======== Material shown ========

(** [Number.MAX_SAFE_INTEGER]: up to here every integer is a number of the
    source, and a sum of two of them is exact. *)
Definition MAX_SAFE_INTEGER : Z := 2 ^ 53 - 1.

(** A property that may be absent ([undefined]), [null], or hold a value. *)
Inductive optional (A : Type) : Type :=
| Undefined
| Null
| Value (a : A).
Arguments Undefined {A}.
Arguments Null {A}.
Arguments Value {A} a.

(** An absent or null option. *)
Definition nullish {A} (o : optional A) : Prop := o = Undefined \/ o = Null.

(** The nullish coalescing operator [o ?? d]. *)
Definition nullish_or {A} (o : optional A) (d : A) : A :=
  match o with
  | Value a => a
  | Undefined | Null => d
  end.

(** Truthiness of an optional string: [!o] is [negb (truthy o)]. *)
Definition truthy (o : optional jsstring) : bool :=
  match o with
  | Value (_ :: _) => true
  | Value [] | Undefined | Null => false
  end.

(** Property values of a plain options object. *)
Inductive value : Type :=
| VUndefined
| VNull
| VBoolean (b : bool)
| VNumber (n : Z)
| VString (s : jsstring).

(** An object as a finite map from property names to values. *)
Definition object := gmap string value.

(** Object spread [{...a, ...b}]: the properties of [b] win. *)
Definition spread (a b : object) : object := b ∪ a.

(** Spreading an absent or null object copies nothing. *)
Definition spread_optional (a : object) (b : optional object) : object :=
  match b with
  | Value o => spread a o
  | Undefined | Null => a
  end.

End JS.

(** ** [TextDecoder]: the WHATWG UTF-8 decoder, replacement mode *)
Module Utf8.

Import JS.

Definition byte_val (b : byte) : Z := Z.of_N (Byte.to_N b).

(** The decoder between two bytes: at the start of a sequence, or inside
    one with the code point so far, the continuation bytes still needed,
    and the range the next byte must lie in. *)
Inductive dstate : Type :=
| Start
| Cont (cp : Z) (needed : nat) (lower upper : Z).

(** The code point a decoding error is replaced by, U+FFFD. *)
Definition REPLACEMENT : Z := 65533.

(** A byte read at the start of a sequence. *)
Definition lead (b : Z) : dstate * list Z :=
  if b <=? 127 then (Start, [b])
  else if (194 <=? b) && (b <=? 223) then (Cont (Z.land b 31) 1 128 191, [])
  else if (224 <=? b) && (b <=? 239) then
    (Cont (Z.land b 15) 2 (if b =? 224 then 160 else 128)
          (if b =? 237 then 159 else 191), [])
  else if (240 <=? b) && (b <=? 244) then
    (Cont (Z.land b 7) 3 (if b =? 240 then 144 else 128)
          (if b =? 244 then 143 else 191), [])
  else (Start, [REPLACEMENT]).

(** One byte through the decoder. A byte out of the expected range ends
    the sequence with an error and is read again as a lead byte. *)
Definition dstep (st : dstate) (b : Z) : dstate * list Z :=
  match st with
  | Start => lead b
  | Cont cp needed lower upper =>
      if (lower <=? b) && (b <=? upper) then
        let cp' := Z.lor (Z.shiftl cp 6) (Z.land b 63) in
        match needed with
        | S (S k) => (Cont cp' (S k) 128 191, [])
        | _ => (Start, [cp'])
        end
      else
        let '(st', out) := lead b in (st', REPLACEMENT :: out)
  end.

Fixpoint code_points (st : dstate) (bs : list byte) : list Z :=
  match bs with
  | [] => match st with Start => [] | Cont _ _ _ _ => [REPLACEMENT] end
  | b :: bs' =>
      let '(st', out) := dstep st (byte_val b) in
      out ++ code_points st' bs'
  end.

(** A code point as UTF-16 code units. *)
Definition utf16 (cp : Z) : jsstring :=
  if cp <? 65536 then [cp]
  else [55296 + Z.shiftr (cp - 65536) 10; 56320 + Z.land (cp - 65536) 1023].

(** A leading byte order mark is dropped ([ignoreBOM] is false). *)
Definition strip_bom (cps : list Z) : list Z :=
  match cps with
  | cp :: cps' => if cp =? 65279 then cps' else cps
  | [] => []
  end.

(** [new TextDecoder().decode(bytes)]. *)
Definition decode (bs : list byte) : jsstring :=
  concat (utf16 <$> strip_bom (code_points Start bs)).

(** The bytes of an ASCII literal. *)
Fixpoint ascii_bytes (s : string) : list byte :=
  match s with
  | EmptyString => []
  | String a s' => byte_of_ascii a :: ascii_bytes s'
  end.

(** The code units of a sequence of code points. *)
Definition units (cps : list Z) : jsstring := concat (utf16 <$> cps).

(** What the decoder still owes at the end of the input: inside a
    sequence, one replacement character. *)
Definition owed (st : dstate) : nat :=
  match st with
  | Start => 0
  | Cont _ _ _ _ => 1
  end.

(** Inside a sequence the decoder accepts continuation bytes only, so an
    ASCII byte ends the sequence. *)
Definition expects_continuation (st : dstate) : Prop :=
  match st with
  | Start => True
  | Cont _ _ lower _ => 128 <= lower
  end.

(** The states the decoder reaches from [Start]: the bounds are those of
    continuation bytes, and the sequence that is open will end in a code
    point of 128 or more. *)
Definition sound (st : dstate) : Prop :=
  match st with
  | Start => True
  | Cont cp needed lower upper =>
      128 <= lower /\ upper <= 191 /\ 0 <= cp
      /\ match needed with
         | 1%nat => 2 <= cp
         | 2%nat => 1 <= cp \/ 160 <= lower
         | 3%nat => 1 <= cp \/ 144 <= lower
         | _ => False
         end
  end.

(** A code point or code unit outside the ASCII range. *)
Definition high (c : Z) : Prop := 128 <= c.

End Utf8.

(** ** The platform: promises, timers, sockets, and the collaborators *)
Module Platform.

Import JS.

(** What [generate] takes from outside its two files. *)
Class Collaborators : Type := {
  (** The [Event] a socket hands to an error listener. *)
  Event : Type;
  (** What [JSON.parse] yields on a metadata frame. *)
  AudioMetadata : Type;
  (** [ReturnType<typeof parseSubtitle>]. *)
  Subtitle : Type;
  (** [JSON.parse]; [None] when it throws a [SyntaxError]. *)
  JSON_parse : jsstring -> option AudioMetadata;
  (** Modelled from the spec: [parseSubtitle] of [src/lib/subtitle.ts],
      which is not among the sources. Section 6 of the specification
      gives it as a pure function of the ordered metadata list and the
      options [{splitBy, count, ...}]; the options object never has a
      [metadata] property of its own ([Omit<ParseSubtitleOptions,
      "metadata">]). *)
  parseSubtitle : list AudioMetadata -> object -> Subtitle;
}.

(** The values the two files throw or reject with. *)
Inductive error `{Collaborators} : Type :=
| OutputFormatRequired
| ConnectTimeout
| SessionTimeout
| UnexpectedClose (code : Z) (reason : jsstring)
| IncompleteAudio (got expected : Z)
| TransportError (ev : Event)
| SyntaxError (text : jsstring)
| TypeError.

(** The state of a promise made by [Promise.withResolvers]. *)
Inductive promise (A E : Type) : Type :=
| Pending
| Fulfilled (a : A)
| Rejected (e : E).
Arguments Pending {A E}.
Arguments Fulfilled {A E} a.
Arguments Rejected {A E} e.

(** The resolving functions act on a pending promise only. *)
Definition resolve_with {A E} (a : A) (p : promise A E) : promise A E :=
  match p with
  | Pending => Fulfilled a
  | _ => p
  end.

Definition reject_with {A E} (e : E) (p : promise A E) : promise A E :=
  match p with
  | Pending => Rejected e
  | _ => p
  end.

Definition settled {A E} (p : promise A E) : bool :=
  match p with
  | Pending => false
  | _ => true
  end.

(** A timer made by [setTimeout]: its callback runs only while armed. *)
Inductive timer : Type := Armed | Cleared | Fired.

Definition clear (t : timer) : timer :=
  match t with
  | Armed => Cleared
  | _ => t
  end.

Inductive ready_state : Type := CONNECTING | OPEN | CLOSING | CLOSED.

(** A [WebSocket]: its url, ready state, and the messages handed to [send]
    while open, oldest first. *)
Record WebSocket : Type := {
  url : jsstring;
  readyState : ready_state;
  sent : list jsstring;
}.

Definition ws_new (u : jsstring) : WebSocket :=
  {| url := u; readyState := CONNECTING; sent := [] |}.

Definition ws_set_state (r : ready_state) (ws : WebSocket) : WebSocket :=
  {| url := url ws; readyState := r; sent := sent ws |}.

(** [ws.send(m)] transmits on an open socket; on a closing or closed one
    the message is dropped. *)
Definition ws_send (m : jsstring) (ws : WebSocket) : WebSocket :=
  match readyState ws with
  | OPEN => {| url := url ws; readyState := OPEN; sent := sent ws ++ [m] |}
  | _ => ws
  end.

(** [ws.close()] starts the closing handshake unless it has started. *)
Definition ws_close (ws : WebSocket) : WebSocket :=
  match readyState ws with
  | CONNECTING | OPEN => ws_set_state CLOSING ws
  | _ => ws
  end.

Definition is_open (ws : WebSocket) : bool :=
  match readyState ws with
  | CONNECTING | OPEN => true
  | _ => false
  end.

(** A [Blob]: its bytes and its MIME type. *)
Record Blob : Type := {
  blob_bytes : list byte;
  blob_type : jsstring;
}.

(** [new Blob(parts, { type })]. *)
Definition blob_of (parts : list (list byte)) (type : jsstring) : Blob :=
  {| blob_bytes := concat parts; blob_type := type |}.

End Platform.

(** ** [src/lib/connect.ts] *)
Module Connect.

Import JS Platform.

Section Connect.
Context `{Collaborators}.

(** [url.toString()], with the search parameters set. *)
Definition endpoint : jsstring :=
  str "wss://speech.platform.bing.com/consumer/speech/synthesize/readaloud/edge/v1?TrustedClientToken=6A5AA1D4EAFF4E9FB37E23D68491D6F4".

(** A quoted JSON name or string of the template. *)
Definition quoted (s : jsstring) : jsstring := DQ ++ s ++ DQ.

Definition initialMessage_head : jsstring :=
  LF ++ str "  Content-Type:application/json; charset=utf-8" ++ CRLF
  ++ str "Path:speech.config" ++ CRLF ++ CRLF ++ LF
  ++ LF ++ str "  {"
  ++ LF ++ str "    " ++ quoted (str "context") ++ str ": {"
  ++ LF ++ str "      " ++ quoted (str "synthesis") ++ str ": {"
  ++ LF ++ str "        " ++ quoted (str "audio") ++ str ": {"
  ++ LF ++ str "          " ++ quoted (str "metadataoptions") ++ str ": {"
  ++ LF ++ str "            " ++ quoted (str "sentenceBoundaryEnabled")
        ++ str ": " ++ quoted (str "false") ++ str ","
  ++ LF ++ str "            " ++ quoted (str "wordBoundaryEnabled")
        ++ str ": " ++ quoted (str "true")
  ++ LF ++ str "          },"
  ++ LF ++ str "          " ++ quoted (str "outputFormat") ++ str ": " ++ DQ.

========

[What is required]
Filter the entries and keep only the lines holding "from".

[Task solution]
(** An object as a finite map from property names to values. *)
(** The states the decoder reaches from [Start]: the bounds are those of
(** What [generate] takes from outside its two files. *)
  (** Modelled from the spec: [parseSubtitle] of [src/lib/subtitle.ts],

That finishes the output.